Targeted deletion of p53 prevents cardiac rupture after myocardial infarction in mice

Objective: Apoptosis may play an important role in cardiac remodeling after myocardial infarction (MI). p53 is a well-known proapoptotic factor. However, its pathophysiological significance in these conditions remains unclear. We thus examined the effects of target deletion of the p53 gene on post-MI hearts. Methods: Anterior MI was created in male heterozygous p53-deficient (p53^+/-; n = 28) mice and sibling wild-type (p53^+/+; n = 29) mice by ligating the left coronary artery. Results: By day 7, p53^+/- mice had significantly better survival rate than p53^+/+ mice (89% vs. 69%, P < 0.05). Notably, p53^+/- mice had a significantly lower incidence of left ventricular (LV) rupture (7% vs. 28%, P < 0.05) despite comparable infarct size (60 ± 2% vs. 59 ± 2%, P = NS), heart rate (488 ± 15 vs. 489 ± 17 bpm, P = NS), or mean arterial blood pressure (80 ± 2 vs. 78 ± 3 mm Hg, P = NS).

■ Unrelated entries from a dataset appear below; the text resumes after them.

(* ===== verification/Prelude.v ===== *)
(** * rust-peerdup: a verification development

    rust-peerdup keeps directories synchronous between peers.  A daemon runs
    one task per share; peers of a share find each other by gossip, exchange
    versions as encrypted BitTorrent payloads, order them by vector clocks,
    and decide who is a member by a signed operation log.  Owners revoke
    members and distribute a fresh epoch key to those who remain.  This
    library models the program in [src/src] and proves what makes it correct.

    ** Parts

    The files are listed bottom up; each models the source named next to it.

    - [Prelude]: bytes, 64-bit words, stable sort by key, outcomes ([Ok],
      [Err], [Panic]) with [?] as [try!], generic lemmas, the hint database
      [peerdup].
    - [World], [Tree]: [std::fs] as a finite map from paths to nodes, entropy
      and wall clock, the monad [M] ([let!], [;;;]) in which the program text
      is written.  A world carries a plan of faults; every operation that can
      fail for an outside reason (and, for a write, leave a prefix behind)
      consumes one, so that a statement on every world includes every pattern
      of I/O failures and interrupted writes.  [Path::exists] cannot fail; it
      answers [false] when the metadata of the path cannot be read, which the
      class [Metadata] decides in a world with faults.  [touches], [reads],
      [quiet] are the judgements that the components' frame and read-only
      lemmas use.
    - [Clock]: [clock.rs], the vector clock.
    - [External]: one class per crate the program calls (bincode, serde_json,
      blake3, XChaCha20-Poly1305, Ed25519, crypto_box, base64): the functions
      called, and as laws the documented behaviour that is relied on.  The
      classes of p2panda_auth, librqbit, gossip and file watching, fs2 and
      zbus are in [Auth], [Sync], [Loops], [Cli] and [Client].  [Instances]: a
      small executable instance of each, for the witnesses only.
    - [Share]: [share.rs], [share_state.rs], [data_dir.rs], [identity.rs].
    - [Crypto]: [crypto.rs], the keyring [keys.bin] and the blobs.
    - [Auth]: [auth.rs], member ids, signed operations, the log with its queue
      of operations whose dependencies are missing.
    - [Rotation]: [rotation.rs], signed rotations, their verification, and the
      queue on disk.
    - [Ticket]: [ticket.rs].
    - [Shadow]: [daemon.rs] 1318-1488 and 1621-1630, content snapshot and
      hash, the encrypted shadow of a directory.
    - [Sync]: [daemon.rs] 1152-1316, 1490-1680 and 907-979: version on start,
      local change, announce, fetch, last-writer-wins, debounce.
    - [Frame]: the files the sync engine can change.
    - [Network]: peers that exchange versions, abstractly: only clocks, hashes
      and times.  A [policy] says when a peer may edit and what it may hold
      after a new start ([hasty], [careful], [forgetful]); a delivery is
      decided as [Sync.receive] says, or, its transfer failing, refused.
    - [Daemon]: [daemon.rs] 30-145, 984-1150 and 1682-1901, the state
      [ShareTask] of a running share (keyring, log, queue of rotations, buffer
      of early rotations), its commands and its gossip messages, in the state
      monad [SM] ([let*], [;*]).
    - [Loops]: [daemon.rs] 226-402 and 445-982, spawning, the three loops as
      turns folded over a list of events, [select!] over [debounce], the
      supervising loop of [serve].
    - [Swarm]: several sync loops, each on its own world, that start, hear each
      other's payloads in any order, late, repeatedly or never, stop, fail and
      start again, between arbitrary changes to their files.
    - [Ipc]: [ipc.rs], the service's methods on the map of running shares, in
      the monad [DM] ([let^], [;^]).
    - [Cli]: [lock.rs] and the direct commands of [main.rs] (342-675).
    - [Client]: [client.rs] and the commands of [main.rs] that go through the
      session bus (196-334).
    - [Reach]: the files a share task can change.
    - [Host]: one daemon with all its shares on one disk ([DaemonRuntime]):
      beginning loops, single turns of them, requests of the service, direct
      commands of other processes and edits outside [shares/] as the steps
      [host_step] of a [host], in any order.
    - [Main]: [main.rs] 20-194, [daemon.rs] 281-336 and 404-409, [ipc.rs]
      447-457: which command runs where, how the daemon starts and ends.
    - [UnitTests]: the repository's own tests, run on the model.

    The program's calls are the files' calls: [Client] calls [Ipc]; [Ipc] and
    [Loops] call [Daemon]; [Loops] calls [Sync]; [Daemon] calls [Auth],
    [Crypto], [Rotation], [Ticket]; [Sync] calls [Shadow] and [Clock]; [Cli]
    works on the same files by itself.  [Host] and [Main] put
    all of them together.  Names are those of the source.

    ** What is shown

    - Synchronisation.  [Sync.on_announce_refines]: the announce branch is the
      abstract reaction [receive].  [Swarm.swarm_refines_network]: a run of
      the loops in which every peer that starts again finds on disk the
      version it held, and a directory that is not empty, is a run of
      [Network], of a [careful] one when every edit is also later than the
      version it replaces; then equal clocks mean equal versions
      ([Swarm.swarm_agrees]), and an agreement can be reached if the transfers
      it needs succeed ([Network.gossip_converges]).  Both conditions are
      needed ([Sync.restart_forgets_clock], [Network.restart_diverges],
      [Network.skew_diverges]).  A fetched version is the announced one
      ([Sync.apply_remote_sync_sound]); a version that deletes a file is never
      adopted ([Sync.deletion_never_applies]); a start and a local edit do
      what they should ([Sync.reconcile_cases],
      [Sync.handle_local_change_spec]); the engine stays in its files
      ([Frame.sync_engine_frame]).
    - Content.  Hashes depend on the content only and determine it up to a
      collision of BLAKE3 on the very bytes that are hashed for it
      ([Shadow.snapshot_deterministic], [Shadow.vhash_collision_free]); encrypting, copying and decrypting a
      share reproduces it ([Shadow.shadow_transfer]).
    - Keys.  No key is lost, whatever fails, as long as the metadata of
      [keys.bin] can be read ([Crypto.keyring_monotone]; otherwise
      [Crypto.unreadable_metadata_loses_keys]);
      rotations are accepted by a specification of checks
      ([Rotation.verify_refines_spec]), reach every recipient
      ([Rotation.rotation_reaches_recipients]), may arrive in any order
      ([Daemon.rotation_catch_up]) in a bounded buffer
      ([Daemon.rotation_buffer_bounded]); the queue on disk is a map from
      epochs ([Rotation.save_pending_refines], [Rotation.load_pending_refines]).
    - Members.  The log keeps its invariant ([Auth.auth_log_invariant]),
      replicas converge in any order of delivery ([Auth.auth_convergence]),
      any bytes from the network are safe ([Daemon.apply_auth_ops_safe]);
      a revocation excludes the revoked and reaches the others
      ([Daemon.revoke_rekeys]); an invitation can be joined
      ([Ipc.invite_join]), and a join is justified ([Ipc.share_join_sound]).
    - The task as a whole.  [Loops.share_task_safe]: from spawn through any
      events, the log, the keyring in memory and on disk, the queue and the
      buffer keep their invariant; [Ipc.call_share_safe] for commands of the
      service.
    - The daemon as a whole.  All shares keep their invariant together in
      every reachable [host] ([Host.daemon_invariant]); the task of a share
      that is not removed loses no operation, no rotation and no key
      ([Host.daemon_loses_nothing]; the log on the disk can be written over,
      [Cli.direct_revoke_lost]); a task writes only in its share's own
      directory, below its root, and one temporary file beside the root
      ([Host.task_isolated]; roots of different shares may be nested); a
      restart keeps the keys ([Main.restart_keeps_keys]).  The turns of [Host]
      are those of [run_share] ([Host.run_share_turns]), its steps those of
      the commands ([Main.commands_are_steps]).  What the callers must
      respect, and the program does not check, is stated as [good_id] (ids are
      names of directories; [Ipc.share_remove_dotdot] shows why), [good_root]
      (a shared directory is neither inside nor around [shares/]) and
      [direct_sane] (a running share is not removed behind the daemon's back;
      [Host.direct_remove_forgets_keys] shows why).
    - The command line.  Direct commands do what the daemon's do on a disk
      that works ([Cli.invite_direct_equiv], [Cli.revoke_direct_equiv],
      [Client.views_agree], where the lines for an empty list differ); a second daemon is kept out
      ([Cli.serve_locked_out]).
    - The tests of the repository pass on the model ([UnitTests]).
    - Tickets.  [Ticket.ticket_round_trip], and every reason to refuse one
      ([Ticket.ticket_decode_sound]).
    - Round trips of every format, and closed examples of where the program
      goes wrong ([Sync.deletion_never_applies], [Cli.direct_revoke_lost],
      [Ipc.ticket_id_escapes_data_dir], [Loops.interrupted_debounce_loses_edit]
      and others named in the files).

    ** Bounds and fuel

    Counters, epochs and ports are integers with the wrap-around or the range
    check of the code written out; a clock counter wraps at 2^64
    ([wrap64]).  Three recursions take fuel: [Shadow.collect_files] gets the
    depth of the file map, which no directory exceeds; [Auth.drain_pending]
    and [Daemon.drain_rotation_buffer] get one more than the length of the
    queue, which every turn shortens ([Auth.drain_pending_terminates],
    [Daemon.rotation_buffer_bounded]).  The buffer of early rotations holds
    64 entries, as in the code.

    ** Assumptions

    Cryptography is modelled by its functional laws (what was sealed opens,
    what was signed verifies), not by secrecy or unforgeability.  Paths are
    lists of components without symbolic links, a [..] leading to the parent;
    text is taken to be UTF-8.  Hash collisions appear as a case of the
    statements, not as an assumption, and as collisions of particular inputs.
    That the metadata of a file can be read, where [Path::exists] is asked
    for, is an explicit premise: of one path ([World.unreadable]), of every
    [keys.bin] ([Crypto.KeysSighted]) or of all paths ([World.Sighted]).
    An [await] of the program is a point where other tasks run; the state of a
    share task is owned by the task, so its turns are atomic on it, and tasks
    of different shares meet only in the map of the service and in separate
    directories.

    ** Not modelled

    - [daemon.rs] 166-222 and 411-443: the objects of p2panda_net, librqbit
      and tokio ([start_runtime] is a parameter of [Main]); signals.
    - [ipc.rs] 428-442: registration on the bus (zbus), a parameter of [Main].
    - [main.rs]: argument parsing (clap), logging set-up, the layout of
      printed tables.  Commands return the values they print.
    - The abortion of a task in the middle of a turn at shutdown: tasks end
      between turns; crashes inside an operation on the disk are the faults of
      [World].
    - timers and tasks of tokio: the events a loop sees are an arbitrary list.
    - the log messages of [tracing], the shell scripts and packaging. *)

From stdpp Require Export base tactics list gmap sets strings sorting.
From Stdlib Require Export ZArith Lia Ascii.
From Stdlib Require Import Strings.Byte.
Export Strings.String(string).
#[global] Open Scope Z_scope.
#[global] Open Scope list_scope.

The extent of infiltrating interstitial cells including macrophages into the post-MI hearts was not altered by the deletion of p53. Further, collagen deposition as well as the zymographic MMP-2 and -9 activities were comparable between p53^+/- and p53^+/+ mice with MI. However, the p53^+/- mice had a significantly thicker infarct wall. The number of TUNEL-positive cells in the infarct area was significantly lower in p53^+/- mice than in p53^+/+ mice (423 ± 86 vs. 1330 ± 275/10⁵ cells, P < 0.01). Conclusions: p53 is involved in cardiac rupture after MI, probably via the induction of a proapoptotic pathway. The inhibition of p53 may be a potentially useful therapeutic strategy to manage post-MI patients.